I thank them and enter my room. It’s large and airy with a view of the ocean across the road. I take a quick shower before heading down to the dining area. The owner’s daughter is cleaning away the old men’s dishes who have now left.

“Hello, can I still get something to eat or is it too late?” I usually become very self aware at these moments about my lack of foreign language skills and the Westerner’s expectation that everyone understands English. In this case however, I know that the daughter can understand me.

“It’s fine, please, sit,” she gestures. “I’ll prepare you a plate. Taiwanese breakfast.”

I thank her with a big smile – I’ve been wanting to try a traditional breakfast. She returns shortly with a tray full of various items, explaining to me what they are. There’s a deep fried stick of dough called youtiao, an egg crepe roll called dan bing, a turnip cake – buo gao and a bowl of warm soybean milk.

“What’s your name?” I ask as I begin eating.

“I’m Winnie.”

“Winnie, would you mind if I mention you on my website? I have a food website where I write about different meals when I travel. It would be nice to mention your name and the breakfast here briefly, seeing as it’s homemade by yourself. And it’s really delicious.”

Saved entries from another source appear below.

(** * bs log forwarder: the sinks and the parser

    A shallow embedding of [log/syslogforwarder.go] and of the parts of
    [config/config.go] it calls, together with the properties the
    specification states about them.  The lenient parser and the websocket
    sink, whose files are not given, are modelled from the specification
    and from their tests; their definitions say so.

    Go values are modelled as follows.
    - [int] is a 64-bit two's complement integer: a [Z] with the wrap-around
      of the arithmetic written out ([GoInt.wrap]).
    - [[]byte] and [string] contents are lists of 8-bit characters.
    - A slice value is a window [(array, offset, length, capacity)] on a
      backing array that lives in a store; [append] writes in place when the
      capacity allows it and moves to a fresh array otherwise, so the
      aliasing between [bufIdx.buffer], [headerBuf], [contentBuf] and
      [trailerBuf] in [splitParts] is the aliasing of the program.
    - [sync.Pool], the connection, the logger and the clock are components of
      an explicit [world]; what the environment decides (which pooled buffer
      [Get] returns, what a write reports) is read from an oracle.
    - A function that can panic or loop is a computation in the monad [M],
      whose results are a value, a panic, or exhaustion of the loop fuel. *)

From Stdlib Require Import ZArith List Ascii String Bool Arith Lia.
Import ListNotations.

Set Implicit Arguments.

Local Open Scope Z_scope.

(* [length] is the length of a list throughout, not of a [string]. *)
Abbreviation length := List.length.

(** ** Bytes and errors *)

Definition bytes : Type := list ascii.

(** [b "text"] is the byte sequence of a literal. *)
Definition b (s : string) : bytes := list_ascii_of_string s.

(** A Go [error]: [None] is [nil], [Some m] an error whose [Error()] is [m]. *)
Definition error : Type := option bytes.

Definition bytes_eqb (x y : bytes) : bool :=
  if list_eq_dec ascii_dec x y then true else false.

(** ** Machine integers *)

Module GoInt.

(** Reduction of a mathematical integer to Go's 64-bit [int]. *)
Definition wrap (z : Z) : Z := (z + 2 ^ 63) mod 2 ^ 64 - 2 ^ 63.

Definition in_range (z : Z) : Prop := - 2 ^ 63 <= z < 2 ^ 63.

Definition add (x y : Z) : Z := wrap (x + y).
Definition sub (x y : Z) : Z := wrap (x - y).

End GoInt.

(** ** Slices and their backing store *)

Record slice : Type := Slice {
  arr : nat;   (* identity of the backing array *)
  off : nat;   (* index of the first element in the array *)
  len : nat;
  cap : nat
}.

Definition lenZ (s : slice) : Z := Z.of_nat (len s).

Definition slice_eqb (s t : slice) : bool :=
  (arr s =? arr t)%nat && (off s =? off t)%nat &&
  (len s =? len t)%nat && (cap s =? cap t)%nat.

(** [s[lo:hi]]; [None] is the run-time panic "slice bounds out of range".
    For a slice the upper bound is checked against the capacity. *)
Definition slice_range (s : slice) (lo hi : Z) : option slice :=
  if (0 <=? lo) && (lo <=? hi) && (hi <=? Z.of_nat (cap s)) then
    Some (Slice (arr s) (off s + Z.to_nat lo) (Z.to_nat (hi - lo))
                (cap s - Z.to_nat lo))
  else None.

(** [s[:hi]] *)
Definition slice_to (s : slice) (hi : Z) : option slice := slice_range s 0 hi.

(** [s[lo:]] *)
Definition slice_from (s : slice) (lo : Z) : option slice :=
  slice_range s lo (lenZ s).

(** Contents of all arrays: [cells a i] is element [i] of array [a]. *)
Definition store_t : Type := nat -> nat -> ascii.

Definition store (c : store_t) (a pos : nat) (data : bytes) : store_t :=
  fun a' i =>
    if (a' =? a)%nat && (pos <=? i)%nat && (i <? pos + length data)%nat
    then nth (i - pos) data zero
    else c a' i.

Definition load (c : store_t) (s : slice) : bytes :=
  map (c (arr s)) (seq (off s) (len s)).

(** ** The world *)

Inductive logLevel : Type := LevelWarn | LevelError.

Record bufferWithIdx : Type := BufferWithIdx {
  buffer : slice;
  headerIdx : Z;
  contentIdx : Z
}.

Inductive event : Type :=
| EvGet (s : slice)                                   (* bufferPool.Get() *)
| EvPut (s : slice)                                   (* bufferPool.Put(s) *)
| EvSetWriteDeadline (conn : nat) (t : Z)
| EvWrite (conn : nat) (data : bytes) (n : Z) (err : error)
| EvSend (ch : nat) (m : bufferWithIdx) (accepted : bool)
| EvLog (at_time : Z) (level : logLevel) (line : bytes)
| EvDial (scheme host : bytes) (timeout : Z) (err : error)
| EvClearWriteDeadline (conn : nat)
| EvClose (conn : nat).

(** A [net.Conn]: its identity, the text of [RemoteAddr()], and, for a
    connection wrapped by [newBufferedConn], the flush period. *)
Record netConn : Type := mkConn {
  connId : nat;
  remoteAddr : bytes;
  flushPeriod : option Z
}.

(** What the environment decides.  Each answer is indexed by the number of
    events that happened before the question. *)
Record oracle : Type := Oracle {
  poolPick : nat -> nat;
  deadlineErr : nat -> error;
  writeRes : nat -> bytes -> Z * error;
  dialRes : nat -> bytes -> bytes -> netConn + bytes
}.

Record world : Type := World {
  cells : store_t;
  next : nat;              (* first array identity never allocated *)
  pool : list slice;       (* buffers held by the sync.Pool *)
  trace : list event;      (* oldest first *)
  now : Z;                 (* wall clock, nanoseconds *)
  env : oracle
}.

Definition set_cells (c : store_t) (w : world) : world :=
  World c (next w) (pool w) (trace w) (now w) (env w).

Definition set_pool (p : list slice) (w : world) : world :=
  World (cells w) (next w) p (trace w) (now w) (env w).

Definition emit (e : event) (w : world) : world :=
  World (cells w) (next w) (pool w) (trace w ++ [e]) (now w) (env w).

Definition set_now (t : Z) (w : world) : world :=
  World (cells w) (next w) (pool w) (trace w) t (env w).

(** A fresh array holding [data]. *)
Definition alloc (data : bytes) (w : world) : nat * world :=
  (next w,
   World (store (cells w) (next w) 0 data) (S (next w)) (pool w) (trace w)
         (now w) (env w)).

Winnie blushes a little. “Oh, okay, it’s fine. I’m glad you like it. I really enjoy cooking and sharing traditional Taiwanese foods with visitors. I also like to make a lot of cakes and candies. It’s fun to experiment! I would love to leave Jiufen and go to a good cookery school. But it’s hard. I have to support my family here.” She sighs. “Is this your first time in Jiufen?”

“Yes. I haven’t seen anything yet apart from the beautiful ocean views and this hotel.”

“Oh, you have many foods to try here then for your website.”

“Any recommendations?”

“The taro balls of course, it’s very famous here in Jiufen. You can find so many other snacks and things to try, though. You must go to the tea houses, too.”

“Any in particular?”

“There are big ones like A Mei but also some very good ones closer to this hotel. There is one I really like. It is called Daydreams and Tea. Your Taiwanese friend mentioned it already, actually. She must know about it.” She looks very pensive as she says this.

“Oh, okay, I’ll remember it. How long have you and your parents had this hotel, Winnie?”

“About ten years now. My parents had a small shop near Old Street before that. But this is a bit better, I think. We really struggled with that shop.”

“It’s certainly a great location here.”

Winnie agrees before going back to the kitchen. I finish my meal and Naomi and Cindy appear shortly after. I notice Winnie staring at Cindy curiously from the kitchen doorway.

As we walk out a couple walk in, and I clock the auburn hair immediately. It’s the couple from the train. Like before, the woman appears very determined and walks up to the counter with purpose. The three of us take a left until we came to a steep stone stairway cut into the cliff.

“We can go this way,” says Cindy.

“You’re the boss,” replies Naomi. “You know this place.”

“So you used to live here, Cindy?” I ask.

“No. But I spent a lot of time here when I was at University in Taipei.”

She says nothing more so I turn to Naomi as we climb the staircase and ask how they know each other.

“Cindy is working as a nanny in Rochester. The kids she looks after were getting some professional photos taken one day at a studio I was working at. We started chatting and when I realised she was Taiwanese I told her all about my upcoming trip here! We hung out a few times before I flew over. She’s just back now for a couple of weeks visiting friends and family.”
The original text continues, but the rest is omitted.